Jutaan penduduk Ibu Kota exodus secara bersamaan, dengan kendaraan roda dua sampai Pesawat Udara, bahkan perahu nelayanpun ikut sibuk digunakan sebagai sarana transportasi mudik.

Lebaran nampaknya identik dengan mudik.budaya mengunjungi orang tua/keluarga di hari yang fitri merupakan silaturahmi untuk saling introspeksi diri, atau lebih tepat sebagai bentuk rasa cinta terhadap orang tua dan kampung halaman.

Bagi perantau ada semacam kerinduan kepada keluarga, disamping juga ingin menunjukan hasil usahanya. Jika kita tilik budaya silaturahmi merupakan budaya lokal kita, dengan silaturahmi persoalan kecil dapat diselesaikan secara kekeluargaan.

Hari yang tepat untuk melakukan itu adalah di hari raya Idul Fitri inilah maknawi sebuah perjalanan batin selama sebulan menjalankan ibadah puasa. Mudik, tidak semata-mata icon lebaran, namun ia lebih condong kepada bentuk primodialisme (kedaerahan) yang berlebihan.

Seorang yang beristrikan orang Sunda, sementara suami berasal dari daerah luar Jawa, akan terjadi tarik-menarik kembali ke kampung istri (Sunda) atau luar Jawa (suami), bagaimana dengan anak-anak mereka ?

Jika tidak ada saling pengertian, dipastikan mereka akan bertengkar untuk menentukan mudik kemana? Mudik memang fenomena menarik setiap tahun, jika para pemudik dapat melihat daerahnya berkembang, mereka akan berceritera bahwa daerahnya sekarang maju, akan sebaliknya jika daerahnya adem-adem saja, dan melontarkan kritik yang tak habis-habisnya.
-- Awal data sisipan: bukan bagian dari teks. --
(* ===== verification/ArenaHtab.v ===== *)
(** The arena hash table: progs/arena_htab.rs, and the lookup of
    progs/arena_htab_asm.rs.

    A hash table of linked lists in an arena that user space maps: a page-fragment
    allocator, doubly linked lists, and the table.  Arena memory is a map from
    addresses to fields: every address the code accesses holds either an integer
    or a pointer.  An address is the offset in the arena; a pointer also says in
    whose numbering it is, the kernel's or the user's, which the casts change
    ([cast_kern], [cast_user]).  An access through anything but a kernel pointer
    to a mapped page faults (the kernel would read 0 and drop a store): a
    computation is a function from the state to an optional result, and the
    theorems say that it is not [None].

    [alloc_inv] is the allocator's invariant: live objects lie apart on the
    fragment pages, each page's counter is their number.  [table] adds the lists
    of the buckets ([hl]) as live objects.  Three theorems: the driver's table
    and what user space finds in it, updates and lookups as a finite map, and
    the pointers kept well typed. *)

From Stdlib Require Import Permutation.
From S2P Require Import Prelude Kernel.

Module ArenaHtab.

(** ** Constants *)

Definition PAGE_SIZE := 4096.
Definition NUMA_NO_NODE := -1.
Definition ENOMEM := 12.
Definition MAX_BUCKET_WALK : nat := 256.
Definition LIST_POISON1 := 0x100.
Definition LIST_POISON2 := 0x122.

(** Layout: [offset_of] and [size_of] of the structs. *)
Definition NEXT := 0.
Definition PPREV := 8.
Definition BUCKETS := 0.
Definition N_BUCKETS := 8.
Definition HTAB_SIZE := 16.
Definition BUCKET_SIZE := 8.
Definition HASH := 0.
Definition KEY := 4.
Definition VALUE := 8.
Definition HASH_NODE := 16.
Definition ELEM_SIZE := 32.

(** ** Data *)

Inductive view := Kern | User.

(** [Bad n] is a pointer with the value [n], to no arena address. *)
Inductive ptr := Null | At (v : view) (a : Z) | Bad (n : Z).

Definition cast_kern (p : ptr) : ptr := match p with At _ a => At Kern a | _ => p end.
Definition cast_user (p : ptr) : ptr := match p with At _ a => At User a | _ => p end.
Definition is_null (p : ptr) : bool := match p with Null => true | _ => false end.
Definition add (p : ptr) (n : Z) : ptr :=
  match p with Null => Bad n | At v a => At v (a + n) | Bad m => Bad (m + n) end.
Definition page_of (a : Z) : Z := a / PAGE_SIZE.

Record world := {
  mapped : Z -> bool;
  ints : Z -> Z;
  ptrs : Z -> ptr;
  page_frag_cur_page : Z -> ptr;
  page_frag_cur_offset : Z -> Z;
  htab_for_user : ptr;
  calls : nat
}.

Definition fset {A} (f : Z -> A) (k : Z) (v : A) : Z -> A := fun k' => if k' =? k then v else f k'.

(** ** Computations that may fault *)

Definition M (A : Type) : Type := world -> option (A * world).
Definition ret {A} (a : A) : M A := fun w => Some (a, w).
Definition bind {A B} (m : M A) (k : A -> M B) : M B :=
  fun w => match m w with Some (a, w') => k a w' | None => None end.
Definition get {A} (f : world -> A) : M A := fun w => Some (f w, w).
Definition modify (f : world -> world) : M unit := fun w => Some (tt, f w).
Definition when (b : bool) (m : M unit) : M unit := if b then m else ret tt.

Notation "x <- c ;; k" := (bind c (fun x => k)) (at level 61, c at next level, right associativity).
Notation "c ;; k" := (bind c (fun _ => k)) (at level 61, right associativity).

(** The address a kernel pointer accesses. *)
Definition access (p : ptr) : M Z := fun w =>
  match p with
  | At Kern a => if mapped w (page_of a) then Some (a, w) else None
  | _ => None
  end.
Definition load_int (p : ptr) : M Z := a <- access p ;; get (fun w => ints w a).
Definition load_ptr (p : ptr) : M ptr := a <- access p ;; get (fun w => ptrs w a).
Definition store_int (p : ptr) (v : Z) : M unit :=
  a <- access p ;; modify (fun w => w <| ints ::= (fun f => fset f a v) |>).
Definition store_ptr (p : ptr) (v : ptr) : M unit :=
  a <- access p ;; modify (fun w => w <| ptrs ::= (fun f => fset f a v) |>).

(** ** The kernel

    The CPU, how many rounds can_loop grants, and the kfuncs that hand out and
    take back pages. *)
Class Kernel := {
  cpu : Z;
  loop_budget : nat;
  bpf_arena_alloc_pages : Z -> M ptr;
  bpf_arena_free_pages : ptr -> M unit
}.

(** The pages of the arena. *)
Definition max_entries := 100.

Definition in_range (p cnt : Z) (a : Z) : bool := (p <=? page_of a) && (page_of a <? p + cnt).

(** The world with [cnt] zeroed pages from [p]. *)
Definition fresh (p cnt : Z) (w : world) : world :=
  w <| calls ::= S |>
    <| mapped ::= (fun m q => if (p <=? q) && (q <? p + cnt) then true else m q) |>
    <| ints ::= (fun f a => if in_range p cnt a then 0 else f a) |>
    <| ptrs ::= (fun f a => if in_range p cnt a then Null else f a) |>.

Definition unmap (p : ptr) (m : Z -> bool) : Z -> bool :=
  match p with At _ a => fset m (page_of a) false | _ => m end.

(** What is documented of it: an allocation fails, or hands out zeroed pages of
    the arena, not in use before and not at the address that means failure, in
    the user's numbering; can_loop grants as many rounds as bpf_loop. *)
Class KernelOk (K : Kernel) : Prop := {
  alloc_pages_ok : forall cnt w,
    bpf_arena_alloc_pages cnt w = Some (Null, w <| calls ::= S |>) \/
    exists p, 0 < p /\ p + cnt <= max_entries /\ (forall i, 0 <= i < cnt -> mapped w (p + i) = false) /\
      bpf_arena_alloc_pages cnt w = Some (At User (PAGE_SIZE * p), fresh p cnt w);
  free_pages_ok : forall p w, bpf_arena_free_pages p w = Some (tt, w <| mapped ::= unmap p |>);
  loop_budget_ok : BPF_MAX_LOOPS <= Z.of_nat loop_budget
}.

Section ArenaHtab.
Context {L : KLoop} {K : Kernel}.

(** ** The page-fragment allocator *)

Definition round_up (x y : Z) : Z := u32 (Z.lor (u32 (x - 1)) (u32 (y - 1)) + 1).

Definition set_cur (page : ptr) (offset : Z) : M unit :=
  modify (fun w => w <| page_frag_cur_page ::= (fun f => fset f cpu page) |>
                     <| page_frag_cur_offset ::= (fun f => fset f cpu offset) |>).

(** The page and its object counter. *)
Definition bpf_alloc_refill : M (option (ptr * ptr)) :=
  raw <- bpf_arena_alloc_pages 1 ;;
  if is_null raw then ret None else
  let page := cast_kern raw in
  set_cur page (PAGE_SIZE - 8) ;;
  let obj_cnt := add page (PAGE_SIZE - 8) in
  store_int obj_cnt 0 ;;
  ret (Some (page, obj_cnt)).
Potensi besar para perantau selama ini belum pernah disentuh oleh pemerintah daerah untuk mau berpartisipasi membangun daerah. Rasa primodialisme mereka hanya nampak saat mudik semata. Padahal jika potensi pemudik itu mampu untuk menggerakan roda pembanghunan di daerah dengan semangat primodialisme-nya pembangunan akan segera dapat dinikmati oleh keluarganya (kampung para pemudik).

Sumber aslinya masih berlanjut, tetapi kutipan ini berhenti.